The admission comes as The New York Times prepares to introduce a paywall for the first time next year. While the paper initially introduced a paid online subscription model in 2007, it abandoned it in favour of having higher online traffic figures after it failed to make money from online advertising.
It has since made a u-turn with Sulzberger noting at the conference that the paper needed to take risks in the quest to find a business model to support its journalism output.
In a model similar to The Financial Times, readers of the NYT will be allowed to access a certain number of articles for free each month. Unlike The Times in London, the paper will also work with Google to implement fist click free model.
The paper has also stressed it wants to remain relevant in terms of social media and recently added the ability to allow users to login into its site via Facebook.
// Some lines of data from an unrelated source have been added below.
(* ===== verification/StoreProperties.v ===== *)
(** * What the store guarantees to the server

    The properties of the channel tables over any use of the store, a registration that
    replaces a live channel, and concrete instances of the store's properties. *)

From S2P Require Import Prelude Amount BatchLane Json Binary ResourceBudget Commitment ChainTruth Lineage.
From S2P Require Import LineageUpdate Compaction Dates PaymentIdentifier ExactHeads ExactTransitions.
From S2P Require Import ExactPhases Channels BatchAttempts Store StoreChannels StoreBudget StorePrune.
From S2P Require Import StoreHistory.

(** ** Channels over time *)

(** Two keys of one store never hold the same covenant. *)
Lemma covenants_distinct sha256 s : channels_ok sha256 s ->
  forall k1 k2 c1 c2, channels (chan s) !! k1 = Some c1 -> channels (chan s) !! k2 = Some c2 ->
    toLowerCase (sv_covenantId c1) = toLowerCase (sv_covenantId c2) -> k1 = k2.
Proof.
  intros Hok k1 k2 c1 c2 H1 H2 E. pose proof (ck_covenant _ _ Hok _ _ H1). pose proof (ck_covenant _ _ Hok _ _ H2). congruence.
Qed.

(** C11. Channel state only moves forward.  Whatever methods the store's callers invoke
    after the construction, in any order, failed ones included, as long as registered channel
    ids are lower-case: a channel on record at some point stays on record, and all that happens
    to it is a sequence of steps of the abstract lane (a charge, a claim, a deposit, a
    retirement or a covenant reconciliation), each raising the version by one.  So it keeps its
    id and covenant, the charged and the signed amounts never decrease, and the version is
    unchanged only when the record is.  Every channel agrees with its covenant lineage, and no
    covenant belongs to two channels. *)
Theorem store_channels_advance sha256 blake2b other_dates limits initial s0 earlier later k c :
  new_store sha256 limits initial = Ok s0 ->
  Forall (fun c => is_lower_hash32 (sv_channelId c) = true) initial ->
  Forall (fun command => canonical_ids command.1) (earlier ++ later) ->
  let s1 := exec_all sha256 blake2b other_dates limits s0 earlier in
  let s2 := exec_all sha256 blake2b other_dates limits s1 later in
  channels (chan s1) !! k = Some c ->
  (exists c', channels (chan s2) !! k = Some c' /\ rtc (channel_step sha256) c c' /\
    sv_channelId c' = sv_channelId c /\ toLowerCase (sv_covenantId c') = toLowerCase (sv_covenantId c) /\
    (forall charged signed, 0 <= charged -> 0 <= signed ->
      sv_chargedCumulativeAmount c = toString charged -> sv_signedMaxClaimable c = toString signed ->
      exists charged' signed', charged <= charged' /\ signed <= signed' /\
        sv_chargedCumulativeAmount c' = toString charged' /\ sv_signedMaxClaimable c' = toString signed') /\
    (forall v, 0 <= v -> sv_version c = toString v ->
      exists n, 0 <= n /\ sv_version c' = toString (v + n) /\ (n = 0 -> c' = c))) /\
  (forall k' c', channels (chan s2) !! k' = Some c' ->
    assertServerChannelLineageConsistency sha256 c' = Ok tt /\
    forall k'' c'', channels (chan s2) !! k'' = Some c'' ->
      toLowerCase (sv_covenantId c') = toLowerCase (sv_covenantId c'') -> k' = k'').
Proof.
  intros Hn Hi [He Hl]%Forall_app. cbv zeta. intros Hk.
  pose proof (new_store_valid _ _ _ _ Hn Hi) as Hok0.
  destruct (exec_all_good sha256 blake2b other_dates limits s0 earlier Hok0 He) as [Hok1 _].
  destruct (exec_all_good sha256 blake2b other_dates limits _ later Hok1 Hl) as [Hok2 Hadv].
  split.
  - destruct (Hadv k c Hk) as (c' & Hk' & Hs). exists c'. destruct (rtc_identity _ _ _ Hs).
    split_and!; [done..| |]; intros; [by eapply rtc_grows|by eapply rtc_version].
  - intros k' c' Hk'. split; [by eapply ck_key|]. intros. by eapply covenants_distinct.
Qed.

(** ** A concrete server *)

Module SampleStore.

Definition launch_manifest : CovenantLaunchManifest :=
  let base := Sample.base_manifest (Sample.hash 10) (li_identitySha256 (ESCROW_V5_LAUNCH_IDENTITY toy_sha256)) in {|
  format := format base; ChainTruth.network := ChainTruth.network base; compiler := escrow_compiler; source := escrow_source;
  bytecode := escrow_bytecode; constructorSlots := INTERNAL_CONSTRUCTOR_SLOTS;
  abi := ESCROW_V5_GENERATED_DECLARATIONS; selectors := INTERNAL_SELECTORS;
  identitySha256 := identitySha256 base; genesis := genesis base |}.
Definition launch_lineage : CovenantLineageState :=
  ok_or Sample.launched (createCovenantLineageState toy_sha256 launch_manifest).

(** A channel of 1000 sompi with nothing charged. *)
Definition channel : ServerChannelRecord := {|
  sv_channelId := hash_of "c1"; sv_covenantId := Sample.covenant; sv_version := "0";
  genesisEvidence := {|
    gv_covenantId := Sample.covenant; gv_authorizingInput := Outpoint (Sample.hash 1) 0;
    genesisOutpoint := Outpoint (Sample.hash 100) 0; genesisScriptPublicKey := Sample.script; genesisAmount := "1000";
    totalOutputCount := 1; authorizedOutputCount := 1; gv_acceptance := acceptance (genesis launch_manifest) |};
  channelConfig := sample_config (hash_of "0a"); escrowAddress := "kaspatest:escrow";
  activeOutpoint := Outpoint (Sample.hash 100) 0; activeScriptPublicKey := Sample.script;
  sv_fundingAmount := "1000"; sv_chargedCumulativeAmount := "0"; sv_claimedCumulativeAmount := "0";
  sv_signedMaxClaimable := "0"; voucherSignature := Absent; lastCommitmentId := Absent;
  lineage := launch_lineage; sv_status := Active |}.

Example channel_consistent : assertServerChannelLineageConsistency toy_sha256 channel = Ok tt.
Proof. vm_compute. reflexivity. Qed.

Definition clock (n : Z) : Clock := {| iso := day "04"; now1 := n; now2 := n |}.
Definition retirement : ChannelOperationLeaseRecord := {|
  leaseId := hash_of "1e"; l_channelId := sv_channelId channel; l_covenantId := sv_covenantId channel;
  l_kind := OpRetirement; l_expected := Some channel; l_status := LeaseReserved; l_createdAt := day "04";
  l_updatedAt := day "04"; l_recoveryReason := Absent |}.
Definition retire_commands : list (StoreCommand * Clock) :=
  [(ClaimChannelOperation retirement, clock 1); (RetireChannel (sv_channelId channel) (leaseId retirement) channel, clock 2)].

Abbreviation run := (exec_all toy_sha256 toy_sha256 no_dates DEFAULT_DURABLE_STATE_LIMITS).
Definition start : Store := ok_or empty_store (new_store toy_sha256 DEFAULT_DURABLE_STATE_LIMITS [channel]).
Lemma start_new : new_store toy_sha256 DEFAULT_DURABLE_STATE_LIMITS [channel] = Ok start.
Proof. vm_compute. reflexivity. Qed.

(** A whole exact settlement, committed at time 1. *)
Definition exact_commands : list (StoreCommand * Clock) := map (fun e => (ExactCommand e.1, clock 1)) sample_events.
Definition settled : Store := run start exact_commands.
End SampleStore.
Import SampleStore.

Example retired : (fun c => (sv_version c, sv_status c)) <$> channels (chan (run start retire_commands)) !! hash_of "c1" = Some ("1", Retired).
Proof. vm_compute. reflexivity. Qed.
Example settled_payment : p_amountSompi <$> exactPayments (exact settled) !! hash_of "ab" = Some "1500".
Proof. vm_compute. reflexivity. Qed.

(** A registration under another spelling of the id replaces a live channel.
    [registerChannel] looks the id up as it is written but stores the record under its
    lower-case form: for a channel already on record, any record of the same covenant that is
    consistent by itself and whose id contains an upper-case letter is not compared with the
    one on record, but overwrites it, at whatever version, charged amount and status it has. *)
Theorem registration_can_replace sha256 s k c n :
  channels_ok sha256 s -> channels (chan s) !! k = Some c ->
  toLowerCase (sv_channelId n) = k -> sv_channelId n <> k ->
  toLowerCase (sv_covenantId n) = toLowerCase (sv_covenantId c) ->
  assertServerChannelLineageConsistency sha256 n = Ok tt ->
  let '(s', r) := registerChannel sha256 n s in
  r = Ok tt /\ channels (chan s') = <[k := n]> (channels (chan s)).
Proof.
  intros Hok Hc Hk Hne Hcov Hn. unfold registerChannel, mbind, op_bind, state.
  destruct (channels (chan s) !! sv_channelId n) as [c'|] eqn:E.
  { destruct (ck_key _ _ Hok _ _ E) as (E1 & _ & _). rewrite E1, toLowerCase_idem in Hk. congruence. }
  unfold setChannel, mbind, op_bind, lift. rewrite Hn. unfold assertChannelBinding, mbind, op_bind, state, fail_if, lift.
  pose proof (ck_covenant _ _ Hok _ _ Hc) as Hr. rewrite Hk, Hc, Hcov, Hr. unfold nonempty.
  destruct (ck_key _ _ Hok _ _ Hc) as (_ & Hk0 & _).
  rewrite (bool_decide_eq_false_2 (k = "")) by done. rewrite !bool_decide_eq_true_2 by done. done.
Qed.

(** ** Instances of the theorems *)

Lemma start_ids : Forall (fun c => is_lower_hash32 (sv_channelId c) = true) [channel].
Proof. repeat constructor. Qed.
Lemma start_valid : channels_ok toy_sha256 start.
Proof. exact (new_store_valid _ _ _ _ start_new start_ids). Qed.
Lemma settled_books : books (budget settled).
Proof. exact (proj1 (exec_all_ok _ _ _ _ exact_commands start (new_store_ok _ _ _ _ start_new))). Qed.

Lemma budget_never_exceeded_witness : budget_ok DEFAULT_DURABLE_STATE_LIMITS settled.
Proof.
  exact (budget_never_exceeded toy_sha256 toy_sha256 no_dates DEFAULT_DURABLE_STATE_LIMITS [channel] start exact_commands start_new).
Defined.

Lemma store_channels_advance_witness :
  exists c', channels (chan (run (run start []) retire_commands)) !! hash_of "c1" = Some c' /\ rtc (channel_step toy_sha256) channel c' /\
    sv_status c' = Retired.
Proof.
  destruct (store_channels_advance toy_sha256 toy_sha256 no_dates DEFAULT_DURABLE_STATE_LIMITS [channel] start []
    retire_commands (hash_of "c1") channel start_new start_ids ltac:(repeat constructor) ltac:(vm_compute; reflexivity))
    as [(c' & Hc & Hs & _) _].
  exists c'. split; [exact Hc|]. split; [exact Hs|].
  assert (sv_status <$> channels (chan (run (run start []) retire_commands)) !! hash_of "c1" = Some Retired) as E
    by (vm_compute; reflexivity).
  rewrite Hc in E. injection E as E. exact E.
Defined.

(** A day later the settled record is pruned, and the payment is still on record. *)
Lemma prune_exact_witness :
  exists due : list (string * Z), map fst due = ["exact:" +:+ hash_of "ab"] /\
    rewritten expire_payment (exactPayments (exact settled))
      (exactPayments (exact (pruneTerminalBudgetRecords DEFAULT_DURABLE_STATE_LIMITS 86400001 settled))).
Proof.
  destruct (prune_exact DEFAULT_DURABLE_STATE_LIMITS 86400001 settled settled_books) as (Hk & due & Hd & _).
  exists due. split; [|exact (kr_payments _ _ Hk)].
  assert (terminalBudgetQueue (budget (pruneTerminalBudgetRecords DEFAULT_DURABLE_STATE_LIMITS 86400001 settled)) = []) as E
    by (vm_compute; reflexivity).
  rewrite E, app_nil_r in Hd. rewrite <- Hd. vm_compute. reflexivity.
Defined.

(** A channel record as it was at registration, under the upper-case spelling of its id. *)
Definition respelled : ServerChannelRecord := channel <| sv_channelId := hash_of "C1" |>.
Lemma registration_can_replace_witness :
  channels (chan (registerChannel toy_sha256 respelled start).1) = <[hash_of "c1" := respelled]> (channels (chan start)).
Proof.
  pose proof (registration_can_replace toy_sha256 start (hash_of "c1") channel respelled start_valid
    ltac:(vm_compute; reflexivity) ltac:(vm_compute; reflexivity) ltac:(vm_compute; discriminate) ltac:(vm_compute; reflexivity)
    ltac:(vm_compute; reflexivity)) as H.
  destruct (registerChannel toy_sha256 respelled start) as [s' r]. exact (proj2 H).
Defined.
Lemma head_script_slots owner guard : length owner = 32%nat -> length guard = 32%nat ->
  length (head_script owner guard) = 647%nat /\ slot_at 319 (head_script owner guard) = owner /\
  slot_at 539 (head_script owner guard) = owner /\ slot_at 2 (head_script owner guard) = guard.
Proof using.
  intros Ho Hg. unfold head_script. pose proof base_length as Hb.
  destruct (put_slot 319 owner base_script Ho ltac:(lia)) as (L1 & A1 & B1). set (s1 := set_bytes 319 owner base_script) in *.
  destruct (put_slot 539 owner s1 Ho ltac:(lia)) as (L2 & A2 & B2). set (s2 := set_bytes 539 owner s1) in *.
  destruct (put_slot 2 guard s2 Hg ltac:(lia)) as (L3 & A3 & B3).
  split; [lia|]. split; [rewrite B3, B2 by lia; done|]. split; [rewrite B3 by lia; done|done].
Qed.

Lemma build_ok p s : build p = Ok s <->
  is_hash32 (hp_ownerPublicKey p) = true /\ is_hash32 (hp_guard p) = true /\ lift_x (hex_decode (hp_ownerPublicKey p)) = Ok tt /\
  s = bytesToHex (head_script (hex_decode (hp_ownerPublicKey p)) (hex_decode (hp_guard p))).
Proof using.
  unfold buildHashChainHeadRedeemScript. rewrite bind_ok. setoid_rewrite fixedBytes_ok.
  assert (forall owner guard, length owner = 32%nat ->
    (script ← fold_result (put_owner owner) ownerOffsets base_script;
     _ ← throw_if (slot_at guardOffset script !== hex_decode HASH_CHAIN_HEAD_V2_SAMPLE_GUARD) "pinned guard state slot changed";
     Ok (bytesToHex (set_bytes guardOffset guard script))) = Ok (bytesToHex (head_script owner guard))) as Hbuild.
  { intros owner guard Ho. pose proof base_length as Hb.
    destruct (put_slot 319 owner base_script Ho ltac:(lia)) as (L1 & A1 & B1).
    destruct (put_slot 539 owner (set_bytes 319 owner base_script) Ho ltac:(lia)) as (L2 & A2 & B2).
    unfold ownerOffsets, fold_result, put_owner.
    change (slot_at 319 base_script) with (hex_decode HASH_CHAIN_HEAD_V2_SAMPLE_OWNER).
    rewrite bool_decide_eq_true_2 by done. cbn [negb throw_if mbind result_bind].
    rewrite (B1 539%nat) by lia. change (slot_at 539 base_script) with (hex_decode HASH_CHAIN_HEAD_V2_SAMPLE_OWNER).
    rewrite bool_decide_eq_true_2 by done. cbn [negb throw_if mbind result_bind].
    rewrite (B2 guardOffset), (B1 guardOffset) by (unfold guardOffset; lia).
    change (slot_at guardOffset base_script) with (hex_decode HASH_CHAIN_HEAD_V2_SAMPLE_GUARD).
    rewrite bool_decide_eq_true_2 by done. done. }
  split.
  - intros (owner & [-> Ho] & H). apply bind_ok in H as ([] & Hl & H). apply bind_ok in H as (g & [-> Hg]%fixedBytes_ok & H).
    fold base_script in H. rewrite Hbuild in H by apply (hash32_hex _ Ho). by apply Ok_inj in H as <-.
  - intros (Ho & Hg & Hl & ->). eexists. split; [done|]. rewrite Hl. cbn [mbind result_bind].
    rewrite (proj2 (fixedBytes_ok (hp_guard p) "guard" _)) by done. cbn [mbind result_bind].
    fold base_script. apply Hbuild. by apply hash32_hex.
Qed.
Sulzberger, at the conference, said: "We believe that serious media organisations must start to collect additional revenue from their readers...information is less and less yearning to be free."
In July the paper posted results that showed a revenue increase for the first time in almost three years, as well as a 21% rise in online ad revenues. It reported a 1.2% increase in revenue to $589.6m from $582.7m in the second quarter of 2009.
His speech coincided with the New York Times Company rebranding its international sales operation as The New York Times Global in an effort to reinforce its global advertising positioning and reach for its flagship paper and the Paris-based International Herald Tribune.
Jean Christophe Demarta, vice president international advertising, The New York Times Global, said: "By rebranding our offering as The New York Times Global we aim to send a strong message that we can help our clients reach some of the most sought after audiences in the world, wherever they are in the world."